WORK INSTRUCTION => For the listing below, report all lines that hold the word "with".

PROVIDED DATA =>
(** Seven bytes are counted for [ACSE_AUTH_NONE] that are not written. *)
Lemma zlen_auth_bytes auth password :
  auth_ok auth password ->
  auth_length auth = zlen (auth_bytes auth password) +
    match auth with
    | Some p => if bool_decide (ap_mechanism p = ACSE_AUTH_PASSWORD) then 0 else 7
    | None => 0
    end.
Proof.
  intros Ha. unfold auth_length, auth_bytes. destruct auth as [p|]; [|done].
  case_bool_decide as Hm; [|done]. destruct (Ha Hm) as (Hb & Hlt & -> & _).
  rewrite !zlen_app, !zlen_ber_tl. change (zlen [138; 2; 4; 128; 139; 3]) with 6.
  rewrite zlen_auth_mech_password_oid. set (d := BerEncoder_determineLengthSize (u32 (zlen password))).
  rewrite (Z.add_comm d (zlen password)). lia.
Qed.

Lemma emits_request params auth password n buffer :
  iso_params_wf params -> auth_ok auth password ->
  Emits buffer 0
    (let* bufPos := BerEncoder_encodeTL 0x60 (request_content params auth n) buffer 0 in
     let* bufPos := BerEncoder_encodeTL 0xa1 7 buffer bufPos in
     let* bufPos := BerEncoder_encodeTL 0x06 5 buffer bufPos in
     let* bufPos := put_list appContextNameMms buffer bufPos in
     let* bufPos := encode_ap 0xa2 0xa3 (ip_remoteApTitle params) (ip_remoteApTitleLen params)
       (ip_remoteAEQualifier params) (if 0 <? ip_remoteApTitleLen params
       then zlen (uint32_bytes (u32 (ip_remoteAEQualifier params))) else 0) buffer bufPos in
     let* bufPos := encode_ap 0xa6 0xa7 (ip_localApTitle params) (ip_localApTitleLen params)
       (ip_localAEQualifier params) (if 0 <? ip_localApTitleLen params
       then zlen (uint32_bytes (u32 (ip_localAEQualifier params))) else 0) buffer bufPos in
     let* bufPos := encode_auth auth buffer bufPos in
     encode_userInfo n buffer bufPos)
    (zlen (request_bytes params auth password (request_content params auth n) n))
    (request_bytes params auth password (request_content params auth n) n).
Proof.
  intros (H1 & H2 & H3 & H4 & H5 & H6 & _) Ha.
  assert (Hui : forall P, Emits buffer P (encode_userInfo n buffer P)
    (P + zlen (user_info_bytes [3] n)) (user_info_bytes [3] n)).
  { intros P. unfold encode_userInfo, user_info_bytes. change (zlen [3]) with 1.
    emits_tac. }
  eapply emits_eq.
  - eapply emits_bind; [emits_run| |reflexivity]. eapply emits_bind; [emits_run| |reflexivity].
    eapply emits_bind; [emits_run| |reflexivity]. eapply emits_bind; [emits_run| |reflexivity].
    eapply emits_bind; [apply emits_ap; done || lia| |reflexivity].
    eapply emits_bind; [apply emits_ap; done || lia| |reflexivity].
    eapply emits_bind; [by apply emits_auth|apply Hui|reflexivity].
  - unfold request_bytes, request_elements. rewrite (ber_tl_small 0xa1 7), (ber_tl_small 6 5) by lia. zl.
  - unfold request_bytes, request_elements. rewrite (ber_tl_small 0xa1 7), (ber_tl_small 6 5) by lia.
    by rewrite <- ?app_assoc.
Qed.

Lemma createAssociateRequest_spec params w payload auth password m a bs :
  carries m a payload bs -> bp_buffer w = InBlock a -> 0 <= a ->
  iso_params_wf params -> auth_ok auth password ->
  let hdr := request_bytes params auth password (request_content params auth (zlen bs)) (zlen bs) in
  a + zlen hdr <= zlen m ->
  exists c', AcseConnection_createAssociateRequestMessage params w payload auth m
    = Done (c', splice m a hdr) /\ carries (splice m a hdr) (a + zlen hdr) c' (hdr ++ bs).
Proof.
  intros Hc Hw Ha Hp Hau hdr Hl.
  exists (part_link w (InBlock a) (zlen hdr) (zlen hdr + zlen bs) payload).
  split; [|by apply carries_link].
  unfold AcseConnection_createAssociateRequestMessage.
  destruct payload as [|part rest] eqn:Ep; [by destruct Hc|]. rewrite <- Ep in *.
  replace (assert_payload payload) with (wret tt) by (by rewrite Ep).
  rewrite (wbind_assoc_res _ _ _ tt m) by done.
  rewrite (wbind_wlift _ _ _ _ (carries_length _ _ _ _ Hc)).
  assert (forall len q, qualifier_length len q
    = Done (if 0 <? len then zlen (uint32_bytes (u32 q)) else 0)) as Hq.
  { intros len q. unfold qualifier_length. destruct (0 <? len); [|done].
    by rewrite UInt32determineEncodedSize_spec. }
  rewrite (wbind_wlift _ _ _ _ (Hq _ _)). rewrite (wbind_wlift _ _ _ _ (Hq _ _)).
  rewrite (wbind_wlift _ a) by (unfold part_addr; by rewrite Hw).
  by erewrite wbind_assoc_res by (apply (emits_fit0 _ _ _ _ _
    (emits_request params auth password (zlen bs) a Hp Hau)); done).
Qed.

(** Reading a request, element by element. *)
Section ParseRequest.
Context (fuel : nat) (s : AcseConnection) (buffer : ptr) (max : Z).
Hypothesis Hmax : max < 2 ^ 20.

(** [n] rounds of the loop. *)
Definition aarq_runs (n : nat) (s : AcseConnection) (v : aarq_vars) (s' : AcseConnection)
    (v' : aarq_vars) : Prop :=
  runs (fun st => aq_bufPos (snd st) <? max) (parseAarqPdu_body fuel buffer max) n (s, v) (s', v').

Lemma aarq_skip v tag content rest :
  0 <= aq_bufPos v -> aq_bufPos v + 2 + zlen content <= max -> zlen content < 128 ->
  tag <> 0x8b -> tag <> 0xac -> tag <> 0xbe -> aq_bufPos v + 1 < max ->
  holds buffer (aq_bufPos v) (tag :: zlen content :: content ++ rest) ->
  aarq_runs 1 s v s (aarq_at v (aq_bufPos v + 2 + zlen content)) /\
  holds buffer (aq_bufPos v + 2 + zlen content) rest.
Proof.
  intros Hp Hl Hc H1 H2 H3 Hm Hh. change (2 ^ 20) with 1048576 in *. pose proof (zlen_nonneg content).
  apply (read_short _ _ _ _ None max) in Hh as (R1 & D1 & Hh); [|lia|lia].
  apply holds_app in Hh as [_ Hh]. split; [|done].
  apply runs_step; [cbn [snd]; by zdec|].
  unfold parseAarqPdu_body. use_reads. rewrite D1. cbn [rbind defined].
  rewrite (proj2 (Z.ltb_ge _ 0)) by lia.
  rewrite (proj2 (Z.eqb_neq tag 0x8b)), (proj2 (Z.eqb_neq tag 0xac)), (proj2 (Z.eqb_neq tag 0xbe)) by done.
  by rewrite i32_small by lia.
Qed.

EXERCISE SOLUTION =>
    match auth with
  rewrite !zlen_app, !zlen_ber_tl. change (zlen [138; 2; 4; 128; 139; 3]) with 6.
  { intros P. unfold encode_userInfo, user_info_bytes. change (zlen [3]) with 1.
  replace (assert_payload payload) with (wret tt) by (by rewrite Ep).
  intros Hp Hl Hc H1 H2 H3 Hm Hh. change (2 ^ 20) with 1048576 in *. pose proof (zlen_nonneg content).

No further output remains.